En el “proceso” que comenzó en febrero de 1999 no había letras legibles. Todas eran ilegibles y se mantenían ocultas o se utilizaban eufemismos. En los primeros meses, nadie lo niega, hubo una auténtica democracia de masas, pero como lo dijo el galáctico, era un remolino. Una fuerza que daba vueltas sobre sí misma y que destruía todo hasta desfallecer. Hasta ahí. La mentira quedó descubierta y pronto tuvieron que acudir a voluntades compradas, que también florecieron: había dinero, el petróleo llegaba a 200 dólares el barril y además se adquirió una deuda milmillonaria para mantener a raya la inflación, el valor del dólar frente al bolívar. Nadie sacó cuentas, nadie midió las consecuencias. Se tomó como algo transitorio el control de cambio y no pocos disfrutaron con alborozo de los dólares preferenciales, todos “raspaban cupo”, todos lo consideraban un derecho. “El petróleo es de todos, igual que Pdvsa”.

En la vía al calamitoso desastre del socialismo bolivariano el galáctico y sus adláteres escandalizaban con los latifundios improductivos, los monopolios en la torrefacción de café, la renacionalización de Sidor y de la Cantv, por nombrar dos, pero la rabia estaba dirigida contra los golpistas del 11 de abril, que habían montado en una jaula a Tarek William Saab, le cayeron a coscorronazos a Rodríguez Chacín, el cónsul honorario de las guerrillas de las FARC en Venezuela, y a los muchachos enardecidos que le mentaron la madre al embajador cubano.

En un momentico cerraron cientos de empresas y los desempleados crecieron por miles. Bajó la producción de alimentos y entonces acudieron a la fantasía gerencial de Pdvsa, sin acordarse de que la meritocracia había sido la primera baja en la pírrica victoria de Miraflores sobre la huelga de los trabajadores petroleros. Pudreval dejó a cielo abierto la letra chiquita del voluntarismo y los gestos de buena voluntad: el afán de enriquecerse cuando se está donde hay y se tiene la complicidad del jefe.
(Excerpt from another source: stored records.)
(* ===== verification/CertCompression.v ===== *)
(** * Certificates

    internal/crypto/cert_compression.go, cert_dict.go, cert_cache.go, cert_manager.go and
    cert_sets.go: how a chain of certificates is compressed for a client, how the client gets it
    back, and what it checks.

    Compression itself (compress/zlib), the sets of common certificates, X.509 and signatures are other
    packages' code: arguments, with what is relied on stated as laws. *)

From S2P Require Import Prelude ByteOrder Protocol Frames StreamFrame PublicHeader Unpacker Handshake.
From S2P Require Import FlowControl Stream StreamScheduler StreamsMap ConnectionParameters Packer Crypto.
(** If nothing is packed, the data that waits still waits. *)
Lemma PackPacket_none p pth p' pth' :
  tidy p → PackPacket now rnd (p, pth) = (Ok None, (p', pth')) →
  keeps_setup p p' ∧ tidy p' ∧ items (queue_of p) ⊆ items (queue_of p').
Proof.
  intros Ht E. unfold PackPacket in E. pack_ok.
  match goal with E : framing_op _ _ = _ |- _ => unfold framing_op in E;
    destruct (HasCryptoStreamFrame _ _) as [r f] eqn:Ef; injection E as -> <- end.
  apply HasCrypto_queue in Ef. set (p0 := set_framer p f) in *.
  assert (keeps_setup p p0 ∧ queue_of p0 = queue_of p) as [K0 Q0] by done.
  destruct x as [|]; pack_ok; cbn [fst snd] in *.
  set (ph := getPublicHeader p0 z pth) in *. set (id := pth_pathID pth) in *.
  pose proof (number_stop_waiting_facts ph id p0) as (K1 & A1 & Q1 & C1).
  set (p1 := number_stop_waiting ph id p0) in *.
  match goal with E : payload_frames _ _ _ = (Ok _, ?st) |- _ => destruct st as [p2 pth2];
    apply payload_frames_facts in E as (K2 & A2 & S2 & -> & rest & sfs & -> & Hi & Hsw & Ht2) end.
  assert (tidy p1) as Ht1 by (unfold tidy; by rewrite C1). specialize (Ht2 Ht1) as [Ht2 _].
  assert (keeps_setup p p2) as K by (eapply keeps_setup_trans; [exact K0|]; by eapply keeps_setup_trans).
  assert (sfs = [] → items (queue_of p) ⊆ items (queue_of p2)) as Hq.
  { intros ->. by rewrite <- Q0, <- Q1. }
  destruct (length _ =? 0)%nat eqn:E0; [|destruct (_ && _) eqn:E1]; pack_ok; cbn [fst snd] in *.
  - split_and!; [done..|]. apply Hq. apply Nat.eqb_eq in E0. rewrite length_app, length_fmap in E0.
    destruct sfs; cbn in *; [done|lia].
  - split_and!; [done..|]. apply Hq. apply andb_prop in E1 as [E1 E2]. apply Nat.eqb_eq in E1.
    apply bool_decide_eq_true in E2. apply Hsw; [by rewrite <- S2|lia].
Qed.
(** ** path_manager.go *)

Definition pm_setup (pers : Perspective) (localAddrs : list address) (remote : option address)
  : pathManager :=
  let next := match pers with PerspectiveClient => 1 | PerspectiveServer => 2 end in
  let '(r4, r6) := match remote with
                   | Some a => if getIPVersion a.1 =? 4 then ([a], []) else ([], [a])
                   | None => ([], [])
                   end in
  mkPathManager localAddrs next r4 r6 [] false.

Definition set_next (pm : pathManager) (next : Z) : pathManager :=
  mkPathManager (pm_localAddrs pm) next (remoteAddrs4 pm) (remoteAddrs6 pm) (advertisedLocAddrs pm)
    (pm_launched pm).

Definition set_addrs (pm : pathManager) (r4 r6 advertised : list address) : pathManager :=
  mkPathManager (pm_localAddrs pm) (nxtPathID pm) r4 r6 advertised (pm_launched pm).

Definition path_manager : action C pathManager := λ s,
  match s_pathManager s with
  | Some pm => (Ok pm, s)
  | None => (Panic "nil pointer dereference", s)
  end.

Definition advertise (loc : address) : action C unit :=
  pm ← path_manager;
  if bool_decide (address_String loc ∈ address_String <$> advertisedLocAddrs pm) then skip
  else upd (λ s,
    set_manager (with_framer s (AddAddressForTransmission (framer s) (getIPVersion loc.1) loc.1 loc.2))
      (Some (set_addrs pm (remoteAddrs4 pm) (remoteAddrs6 pm) (loc :: advertisedLocAddrs pm)))).

Definition advertiseAddresses : action C unit :=
  pm ← path_manager; each advertise (pm_localAddrs pm).

(** Whether there is a path between two addresses. *)
Definition connects (loc rem : address) (p : path C) : bool :=
  bool_decide (address_String loc = address_String (conn p).1)
  && bool_decide (address_String rem = address_String (conn p).2).

Definition createPath (loc rem : address) : action C unit :=
  s ← get;
  if existsb (λ e, connects loc rem e.2) (map_to_list (paths s)) then skip
  else
    pm ← path_manager;
    let id := nxtPathID pm in
    _ ← upd (λ s, set_manager (set_paths s (<[id := path_setup s id (loc, rem)]> (paths s)))
                    (Some (set_next pm (u8 (id + 2)))));
    _ ← note (Created id);
    sendPing id.

Definition create_from (loc : address) : action C unit :=
  pm ← path_manager;
  each (createPath loc) (if getIPVersion loc.1 =? 4 then remoteAddrs4 pm else remoteAddrs6 pm).

Definition pm_createPaths : action C unit :=
  s ← get;
  match pp_perspective (packer s) with
  | PerspectiveServer => advertiseAddresses
  | PerspectiveClient =>
      pm ← path_manager; _ ← each create_from (pm_localAddrs pm); schedulePathsFrame
  end.

Definition errPathExists : error := ErrorString "trying to create already existing path".
Definition errOddPath : error := ErrorString "server tries to create odd pathID".
Definition errEvenPath : error := ErrorString "client tries to create even pathID".

Definition createPathFromRemote (pkt : receivedPacket) : action C unit :=
  _ ← path_manager;
  s ← get;
  let id := hdr_PathID (rp_publicHeader pkt) in
  if bool_decide (is_Some (paths s !! id)) then ret (Err errPathExists)
  else match pp_perspective (packer s), id mod 2 =? 0 with
       | PerspectiveClient, false => ret (Err errOddPath)
       | PerspectiveServer, true => ret (Err errEvenPath)
       | _, _ => upd (λ s, set_paths s
                   (<[id := path_setup s id (rp_rcvPconn pkt, rp_remoteAddr pkt)]> (paths s)))
       end.

Definition handleAddAddressFrame (f : AddAddressFrame) : action C unit :=
  pm ← path_manager;
  let a := (aa_IP f, aa_Port f) in
  _ ← (if aa_IPVersion f =? 4
       then upd (λ s, set_manager s (Some (set_addrs pm (remoteAddrs4 pm ++ [a]) (remoteAddrs6 pm) (advertisedLocAddrs pm))))
       else if aa_IPVersion f =? 6
       then upd (λ s, set_manager s (Some (set_addrs pm (remoteAddrs4 pm) (remoteAddrs6 pm ++ [a]) (advertisedLocAddrs pm))))
       else ret (Err ErrUnknownIPVersion));
  s ← get;
  if createPaths s then pm_createPaths else skip.

(** Asking the goroutine of an open path to close it. *)
Definition request_close p : path C :=
  if p_open p then set_flags p (p_open p) true (potentiallyFailed p) else p.

Definition pm_closePath (id : Z) : action C unit := upd (λ s,
  set_paths s (alter request_close id (paths s))).

Definition pm_closePaths : action C unit := upd (λ s, set_paths s (request_close <$> paths s)).

End Operations.

(** ** Reasoning about actions *)

Lemma bind_ok {C A B} (m : action C A) (f : A → action C B) s b s' :
  (m ≫= f) s = (Ok b, s') → ∃ a s1, m s = (Ok a, s1) ∧ f a s1 = (Ok b, s').
Proof. cbv [mbind action_bind]. destruct (m s) as [[a|e|e] s1]; intros E; [by eauto|done..]. Qed.

Lemma find_path_ok {C} id (s : session C) p s' : find_path id s = (Ok p, s') → paths s !! id = Some p ∧ s' = s.
Proof. unfold find_path. destruct (paths s !! id); naive_solver. Qed.

Lemma check_ok {C} e (s : session C) a s' : check e s = (Ok a, s') → e = None ∧ s' = s.
Proof. unfold check, ret. destruct e; naive_solver. Qed.

Lemma pack_ok {C A} id (m : packing A) (s : session C) a s' :
  pack id m s = (Ok a, s') → ∃ p pk pth,
    paths s !! id = Some p ∧ m (packer s, packet_path s p) = (Ok a, (pk, pth)) ∧
    s' = set_packer (put_path s (set_numbering p (pth_generator pth) (pth_leastUnacked pth))) pk.
Proof.
  unfold pack. destruct (paths s !! id) as [p|] eqn:Ep; [|done].
  destruct (m _) as [r [pk pth]] eqn:Em. intros [= -> <-]. by exists p, pk, pth.
Qed.

(** A successful run of an action, step by step. *)
Ltac run_ok :=
  repeat match goal with
  | E : (_ ≫= _) _ = (Ok _, _) |- _ => apply bind_ok in E as (? & ? & ? & E)
  | E : find_path _ _ = (Ok _, _) |- _ => apply find_path_ok in E as [? ->]
  | E : check _ _ = (Ok _, _) |- _ => apply check_ok in E as [? ->]
  | E : get _ = (Ok _, _) |- _ => injection E as <- <-
  | E : upd _ _ = (Ok _, _) |- _ => injection E as <- <-
  | E : skip _ = (Ok _, _) |- _ => injection E as <- <-
  | E : note _ _ = (Ok _, _) |- _ => injection E as <- <-
  | E : queue_frame _ _ _ = (Ok _, _) |- _ => injection E as <- <-
  | E : ret _ _ = (Ok _, _) |- _ => injection E as E <-
  | E : mret _ _ = (Ok _, _) |- _ => injection E as <- <-
  | E : match ?x with (_, _) => _ end _ = (Ok _, _) |- _ => is_var x; destruct x
  | E : match ?x with (_, _) => _ end _ = (Ok _, _) |- _ => destruct x eqn:?
  end.

Lemma each_ok {C A} (f : A → action C unit) (P : session C → Prop) l s a s' :
  (∀ x s u s1, P s → x ∈ l → f x s = (Ok u, s1) → P s1) → P s → each f l s = (Ok a, s') → P s'.
Proof.
  revert s. induction l as [|x l IH]; intros s Hf Hs E; cbn [each] in E; run_ok; [done|].
  eapply IH; [|by eapply Hf; [done|left|done]|done]. intros; eapply Hf; [done|by right|done].
Qed.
La fantasía colectiva no se difuminó con el asalto de la pelona ni el descalabro teatral puesto en escena con la autoría de Villeguitas; todavía había cuerda en la mochila y juraron pero no tantos como aparecieron en los escrutinios: persistía la sinrazón de que el sistema electoral estaba blindado, que era imposible trampearlo, alterar los resultados, algo tan iluso como suponer que Lucena y sus chicas castas y santas no conocían los preservativos de colores con sabor a fruta.

El desplome no fue de un solo golpe, pero a medida que se anunciaban motores y se fundían sin haber pistoneado. El país es una gran utopía socialista hecha realidad. Todas las cuentas por cobrar han salido a flote y todos pasan su factura: el sistema productivo y también el carcelario son un desastre; el ambiente, la educación, la salud y la seguridad personal, al igual que la seguridad del Estado y los órganos de justicia, las instituciones en general, son chatarra, excrementos, basura tóxica. La patria grande, la patria bonita, otra patraña. No hay electricidad ni funcionan los teléfonos; los sueldos no alcanzan y ya quedan pocos médicos. Hasta los maestros se han ido con su hambre a otro lado, queda el polvo cósmico. La nada con bigote. Vendo espuma virtual y sueños idos.